[Instructions for the task] For the data below, restate word for word only the lines from the line containing "(** In a sorted" through the line containing "Lemma div_le_mono x", both ends included.

>>>>

(* ===== verification/ExtentsSpec.v ===== *)
(** * What the extent surgery does

    Adding an extent overlays its bytes on the file and touches nothing else;
    truncating forgets what lies behind the new end; both keep the list sorted,
    disjoint and within its integer ranges, and [realsize] equal to the bytes it
    holds. *)

From S2P Require Import Prelude Errors Extents.
Open Scope Z_scope.

Section spec.
Variable blocksize : Z.

Abbreviation extent_wf := (extent_wf blocksize).
Abbreviation extents_wf := (extents_wf blocksize).
Abbreviation locate := (locate blocksize).
Abbreviation place := (place blocksize).
Abbreviation add_extent_loop := (add_extent_loop blocksize).
Abbreviation update_entry := (update_entry blocksize).
Abbreviation drop_bytes := (drop_bytes blocksize).
Abbreviation can_append := (can_append blocksize).

(** ** Lists *)

Lemma sorted_from_app lo l1 l2 :
  sorted_from lo (l1 ++ l2) <-> sorted_from lo l1 /\ sorted_from (last_end lo l1) l2.
Proof. revert lo. induction l1 as [|e l1 IH]; intros lo; cbn; [tauto|]. rewrite IH. tauto. Qed.

Lemma last_end_app lo l1 l2 : last_end lo (l1 ++ l2) = last_end (last_end lo l1) l2.
Proof. revert lo. induction l1 as [|e l1 IH]; intros lo; cbn; [done|]. apply IH. Qed.

Lemma sorted_from_le lo lo' l : lo' <= lo -> sorted_from lo l -> sorted_from lo' l.
Proof. destruct l; cbn; intuition lia. Qed.

Lemma last_end_ge lo l : Forall extent_wf l -> sorted_from lo l -> lo <= last_end lo l.
Proof.
  intros Hwf. revert lo. induction Hwf as [|e l He Hl IH]; intros lo; cbn; [lia|].
  intros [H1 H2]. specialize (IH _ H2). pose proof (wf_bytecount _ _ He). lia.
Qed.

(** The end of a list that is extended does not depend on where it starts, as
    long as it is not empty; for bounds this is enough. *)
Lemma last_end_le lo lo' l : lo <= lo' -> last_end lo l <= last_end lo' l.
Proof. destruct l; cbn; lia. Qed.

Lemma last_end_bound lo l : lo < 2 ^ 63 -> Forall extent_wf l -> last_end lo l < 2 ^ 63.
Proof.
  intros Hlo Hwf. revert lo Hlo. induction Hwf as [|e l He Hl IH]; intros lo Hlo; cbn; [done|].
  apply IH. by apply wf_end in He.
Qed.

Lemma total_app l1 l2 : total (l1 ++ l2) = total l1 + total l2.
Proof. induction l1 as [|e l1 IH]; cbn; [done|]. rewrite IH. lia. Qed.

Lemma total_bound lo l : Forall extent_wf l -> sorted_from lo l -> 0 <= total l <= last_end lo l - lo.
Proof.
  intros Hwf. revert lo. induction Hwf as [|e l He Hl IH]; intros lo; cbn; [lia|].
  intros [H1 H2]. specialize (IH _ H2). pose proof (wf_bytecount _ _ He). lia.
Qed.

Lemma total_range l : extents_wf l -> 0 <= total l < 2 ^ 63.
Proof.
  intros [Hwf Hs]. pose proof (total_bound 0 l Hwf Hs). pose proof (last_end_bound 0 l ltac:(lia) Hwf). lia.
Qed.

Lemma locate_app l1 l2 off :
  locate (l1 ++ l2) off = match locate l1 off with Some x => Some x | None => locate l2 off end.
Proof. induction l1 as [|e l1 IH]; cbn; [done|]. by destruct (in_extent e off). Qed.

Lemma locate_before lo l off :
  Forall extent_wf l -> sorted_from lo l -> off < lo -> locate l off = None.
Proof.
  intros Hwf. revert lo. induction Hwf as [|e l He Hl IH]; intros lo; cbn; [done|].
  intros [H1 H2] Hoff. unfold in_extent. rewrite (proj2 (Z.leb_gt _ _)) by lia. cbn.
  apply (IH _ H2). pose proof (wf_bytecount _ _ He). lia.
Qed.

Lemma locate_after lo l off :
  Forall extent_wf l -> sorted_from lo l -> last_end lo l <= off -> locate l off = None.
Proof.
  intros Hwf. revert lo. induction Hwf as [|e l He Hl IH]; intros lo; cbn; [done|].
  intros [H1 H2] Hoff. pose proof (last_end_ge _ _ Hl H2).
  unfold in_extent. rewrite (proj2 (Z.ltb_ge _ (fileoffset e + bytecount e))) by lia.
  rewrite andb_false_r. by apply (IH _ H2).
Qed.

(** In a sorted list every extent speaks for its own bytes. *)
Lemma locate_own l1 e l2 off :
  extents_wf (l1 ++ e :: l2) -> in_extent e off = true -> locate (l1 ++ e :: l2) off = Some (place e off).
Proof.
  intros [Hw Hs] Hin. apply Forall_app in Hw as [Hw1 Hw2]. apply sorted_from_app in Hs as [Hs1 [Hlo _]].
  rewrite locate_app, (locate_after 0 l1); [|done|done|].
  - cbn. by rewrite Hin.
  - unfold in_extent in Hin. bool_to_prop. lia.
Qed.

Lemma locate_between l1 l2 lo off :
  extents_wf (l1 ++ l2) -> last_end 0 l1 <= off -> sorted_from lo l2 -> off < lo ->
  locate (l1 ++ l2) off = None.
Proof.
  intros [Hw Hs] H1 Hs2 H2. apply Forall_app in Hw as [Hw1 Hw2]. apply sorted_from_app in Hs as [Hs1 _].
  by rewrite locate_app, (locate_after 0 l1), (locate_before lo l2).
Qed.

Lemma end_le_last_end l1 e l2 :
  extents_wf (l1 ++ e :: l2) -> fileoffset e + bytecount e <= last_end 0 (l1 ++ e :: l2).
Proof.
  intros [Hw Hs]. apply Forall_app in Hw as [_ Hw]. apply Forall_cons_1 in Hw as [_ Hw].
  apply sorted_from_app in Hs as [_ [_ Hs]]. rewrite last_end_app. cbn. by apply last_end_ge.
Qed.

Hypothesis blocksize_range : 0 < blocksize < 2 ^ 32.

(** ** One entry *)

Lemma fileoffset_end_wf e : extent_wf e -> fileoffset_end e = fileoffset e + bytecount e.
Proof. intros [? ? ? ? ? ?]. apply u64_small. lia. Qed.

Lemma byteoffset_end_wf e : extent_wf e -> byteoffset_end e = byteoffset e + bytecount e.
Proof. intros [? ? ? ? ? ?]. apply u64_small. lia. Qed.

Lemma div_le_mono x y : x <= y -> x / blocksize <= y / blocksize.
Proof. intros. apply Z.div_le_mono; lia. Qed.

Lemma div_mod_split x d : (x / blocksize) + (x mod blocksize + d) / blocksize = (x + d) / blocksize.
Proof.
  pose proof (Z.div_mod x blocksize ltac:(lia)) as H.
  rewrite H at 3. replace (blocksize * (x / blocksize) + x mod blocksize + d)
    with (x mod blocksize + d + x / blocksize * blocksize) by lia.
  rewrite Z.div_add by lia. lia.
Qed.

Lemma drop_bytes_spec diff e :
  extent_wf e -> 0 <= diff <= bytecount e ->
  let e' := drop_bytes diff e in
  extent_wf e' /\ fileoffset e' = fileoffset e + diff /\ bytecount e' = bytecount e - diff
  /\ (forall off, place e' off = place e off).
Proof.
  intros [H1 H2 H3 H4 H5 H6] Hd. unfold drop_bytes. cbn.
  assert (Hm : 0 <= (diff + byteoffset e) / blocksize) by (apply Z.div_pos; lia).
  assert (Hle : (diff + byteoffset e) / blocksize <= (byteoffset e + bytecount e) / blocksize)
    by (apply div_le_mono; lia).
  pose proof (Z.mod_pos_bound (diff + byteoffset e) blocksize ltac:(lia)) as Hmod.
  rewrite (u64_small (diff + byteoffset e)) by lia.
  rewrite (u64_small (off_block (start e) + _)), u32_small by lia.
  rewrite (u64_small (bytecount e - diff)), (u64_small (fileoffset e + diff)) by lia.
  split; [|split; [done|split; [done|]]].
  - split; cbn; try lia. rewrite <- Z.add_assoc, div_mod_split.
    replace (diff + byteoffset e + (bytecount e - diff)) with (byteoffset e + bytecount e) by lia.
    lia.
  - intros off. unfold place. cbn. set (x := diff + byteoffset e) in *.
    replace (off - fileoffset e + byteoffset e) with (x + (off - (fileoffset e + diff))) by lia.
    rewrite (Z.add_comm (off - _) (x mod blocksize)), <- Z.add_assoc, div_mod_split.
    by rewrite Z.add_mod_idemp_l by lia.
Qed.

Lemma set_bytecount_spec n e :
  extent_wf e -> 0 <= n <= bytecount e ->
  extent_wf (set_bytecount n e) /\ (forall off, place (set_bytecount n e) off = place e off).
Proof.
  intros [H1 H2 H3 H4 H5 H6] Hn. split; [|done]. split; cbn; try lia.
  pose proof (div_le_mono (byteoffset e + n) (byteoffset e + bytecount e) ltac:(lia)). lia.
Qed.

(** Where nothing of [ext] is, the remains of an entry say what the entry said;
    they lie on either side of [ext], and together they lost what was counted. *)
Lemma update_entry_spec ext e e' sp lost :
  extent_wf ext -> extent_wf e -> update_entry ext e = (e', sp, lost) ->
  let a := fileoffset ext in
  let b := fileoffset ext + bytecount ext in
  let lo := fileoffset e in
  let rest := option_list e' ++ option_list sp in
  Forall extent_wf rest /\ sorted_from lo rest /\ last_end lo rest <= fileoffset e + bytecount e
  /\ total rest + lost = bytecount e
  /\ (forall off, in_extent ext off = false ->
      locate rest off = if in_extent e off then Some (place e off) else None)
  /\ (e' = None -> sp = None /\ a <= fileoffset e /\ fileoffset e < b)
  /\ (forall s, sp = Some s -> fileoffset s = b /\ fileoffset e < a
      /\ b < fileoffset e + bytecount e)
  /\ (forall x, e' = Some x -> (fileoffset x + bytecount x <= a /\ fileoffset x <= fileoffset e) \/
      (sp = None /\ b <= fileoffset x /\ fileoffset e <= fileoffset x
       /\ fileoffset x + bytecount x = fileoffset e + bytecount e
       /\ a < fileoffset e + bytecount e)).
Proof.
  intros Hext He Hu a b lo. unfold update_entry in Hu.
  rewrite !(fileoffset_end_wf _ Hext), !(fileoffset_end_wf _ He) in Hu.
  pose proof Hext as [? ? ? ? ? ?]. pose proof He as [? ? ? ? ? ?].
  assert (Hin : forall off x, fileoffset x = fileoffset e -> bytecount x = bytecount e ->
    in_extent x off = in_extent e off) by (intros off x Ho Hb; unfold in_extent; by rewrite Ho, Hb).
  destruct ((fileoffset ext <=? fileoffset e) && (fileoffset ext + bytecount ext >? fileoffset e)) eqn:C1.
  - bool_to_prop.
    destruct (fileoffset e + bytecount e <=? fileoffset ext + bytecount ext) eqn:C2; bool_to_prop;
      injection Hu as <- <- <-.
    + cbn. repeat (split; [first [done|lia]|]). split; [|by split].
      intros off Hoff. unfold in_extent in *.
      destruct ((fileoffset e <=? off) && (off <? fileoffset e + bytecount e)) eqn:E; [|done].
      bool_to_prop. destruct Hoff; bool_to_prop; lia.
    + rewrite u64_small by lia.
      pose proof (drop_bytes_spec (fileoffset ext + bytecount ext - fileoffset e) e He ltac:(lia))
        as (Hw & Hf & Hb & Hp).
      set (x := drop_bytes _ e) in *. clearbody x. cbn. rewrite Hf, Hb.
      split; [by constructor|]. split; [lia|]. split; [lia|]. split; [lia|]. split; [|split; [done|split; [done|]]].
      * intros off Hoff. unfold in_extent in *. rewrite Hf, Hb, Hp.
        destruct (_ && _)%bool eqn:E1 at 1; destruct (_ && _)%bool eqn:E2 at 1; try done; exfalso;
          bool_to_prop; destruct Hoff; bool_to_prop; lia.
      * intros y [= <-]. right. rewrite Hf, Hb. split; [done|]. unfold a, b. lia.
  - destruct ((fileoffset ext >? fileoffset e) && (fileoffset ext <? fileoffset e + bytecount e)) eqn:C2.
    + bool_to_prop.
      destruct (fileoffset ext + bytecount ext >=? fileoffset e + bytecount e) eqn:C3; bool_to_prop.
      * injection Hu as <- <- <-. rewrite !u64_small by lia. cbn.
        pose proof (set_bytecount_spec (fileoffset ext - fileoffset e) e He ltac:(lia)) as [Hw Hp].
        split; [by constructor|]. split; [lia|]. split; [lia|]. split; [lia|]. split; [|split; [done|split; [done|]]].
        -- intros off Hoff. unfold in_extent in *. cbn. rewrite Hp.
           repeat case_match; try done; exfalso; bool_to_prop; intuition (bool_to_prop; lia).
        -- intros y [= <-]. left. cbn. unfold a. lia.
      * rewrite (u64_small (fileoffset ext - fileoffset e)),
          (u64_small (fileoffset ext + bytecount ext - fileoffset e)) in Hu by lia.
        pose proof (set_bytecount_spec (fileoffset ext - fileoffset e) e He ltac:(lia)) as [Hw Hp].
        pose proof (drop_bytes_spec (fileoffset ext + bytecount ext - fileoffset e) e He ltac:(lia))
          as (Hw2 & Hf2 & Hb2 & Hp2).
        set (x := drop_bytes _ e) in *. clearbody x. injection Hu as <- <- <-. cbn.
        assert (Hx : {| start := start x; byteoffset := byteoffset x; bytecount := bytecount x;
                        fileoffset := fileoffset ext + bytecount ext |} = x).
        { destruct x as [? ? ? fo]. cbn in *. f_equal. lia. }
        rewrite Hx, ?Hf2, ?Hb2.
        split; [by constructor; [|constructor]|]. split; [lia|]. split; [lia|]. split; [lia|].
        split; [|split; [done|split]].
        -- intros off Hoff. unfold in_extent in *. cbn. rewrite Hf2, Hb2, Hp, Hp2.
           repeat case_match; try done; exfalso; bool_to_prop; intuition (bool_to_prop; lia).
        -- intros s [= <-]. rewrite Hf2. unfold a, b. lia.
        -- intros y [= <-]. left. cbn. unfold a. lia.
    + injection Hu as <- <- <-. cbn. split; [by constructor|]. split; [lia|]. split; [lia|]. split; [lia|].
      split; [by intros off _|]. split; [done|]. split; [done|].
      intros y [= <-]. unfold a, b. apply andb_false_iff in C1. apply andb_false_iff in C2.
      destruct (Z_le_gt_dec (fileoffset e + bytecount e) (fileoffset ext)); [left; lia|right].
      split; [done|]. destruct C1, C2; bool_to_prop; lia.
Qed.

Lemma can_append_spec e ext :
  extent_wf e -> extent_wf ext -> can_append e ext = true ->
  let e' := set_bytecount (bytecount e + bytecount ext) e in
  fileoffset ext = fileoffset e + bytecount e /\ extent_wf e'
  /\ (forall off, place e' off = place e off) /\ (forall off, place e' off = place ext off).
Proof.
  intros He Hext Hc. unfold can_append in Hc.
  rewrite (fileoffset_end_wf _ He), (byteoffset_end_wf _ He) in Hc.
  pose proof He as [? ? ? ? ? Hl]. pose proof Hext as [? ? ? ? ? Hl2]. bool_to_prop.
  pose proof (Z.div_mod (byteoffset e + bytecount e) blocksize ltac:(lia)) as Hd.
  set (k := (byteoffset e + bytecount e) / blocksize) in *.
  assert (Hk : 0 <= k) by (apply Z.div_pos; lia).
  rewrite u64_small in * by lia.
  assert (Hsum : forall t, byteoffset e + bytecount e + t = t + k * blocksize) by (intros; lia).
  split; [done|]. split; [|split; [done|]].
  - split; cbn; try lia. rewrite Z.add_assoc, Hsum, Z.div_add by lia.
    replace (byteoffset ext) with 0 in Hl2 by done. rewrite Z.add_0_l in Hl2. lia.
  - intros off. unfold place. cbn.
    replace (off - fileoffset e + byteoffset e)
      with (byteoffset e + bytecount e + (off - fileoffset ext + byteoffset ext)) by lia.
    rewrite Hsum, Z.div_add, Z.mod_add by lia. f_equal. f_equal; lia.
Qed.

<<<<

[Written solution]
(** In a sorted list every extent speaks for its own bytes. *)
Lemma locate_own l1 e l2 off :
  extents_wf (l1 ++ e :: l2) -> in_extent e off = true -> locate (l1 ++ e :: l2) off = Some (place e off).
Proof.
  intros [Hw Hs] Hin. apply Forall_app in Hw as [Hw1 Hw2]. apply sorted_from_app in Hs as [Hs1 [Hlo _]].
  rewrite locate_app, (locate_after 0 l1); [|done|done|].
  - cbn. by rewrite Hin.
  - unfold in_extent in Hin. bool_to_prop. lia.
Qed.

Lemma locate_between l1 l2 lo off :
  extents_wf (l1 ++ l2) -> last_end 0 l1 <= off -> sorted_from lo l2 -> off < lo ->
  locate (l1 ++ l2) off = None.
Proof.
  intros [Hw Hs] H1 Hs2 H2. apply Forall_app in Hw as [Hw1 Hw2]. apply sorted_from_app in Hs as [Hs1 _].
  by rewrite locate_app, (locate_after 0 l1), (locate_before lo l2).
Qed.

Lemma end_le_last_end l1 e l2 :
  extents_wf (l1 ++ e :: l2) -> fileoffset e + bytecount e <= last_end 0 (l1 ++ e :: l2).
Proof.
  intros [Hw Hs]. apply Forall_app in Hw as [_ Hw]. apply Forall_cons_1 in Hw as [_ Hw].
  apply sorted_from_app in Hs as [_ [_ Hs]]. rewrite last_end_app. cbn. by apply last_end_ge.
Qed.

Hypothesis blocksize_range : 0 < blocksize < 2 ^ 32.

(** ** One entry *)

Lemma fileoffset_end_wf e : extent_wf e -> fileoffset_end e = fileoffset e + bytecount e.
Proof. intros [? ? ? ? ? ?]. apply u64_small. lia. Qed.

Lemma byteoffset_end_wf e : extent_wf e -> byteoffset_end e = byteoffset e + bytecount e.
Proof. intros [? ? ? ? ? ?]. apply u64_small. lia. Qed.

Lemma div_le_mono x y : x <= y -> x / blocksize <= y / blocksize.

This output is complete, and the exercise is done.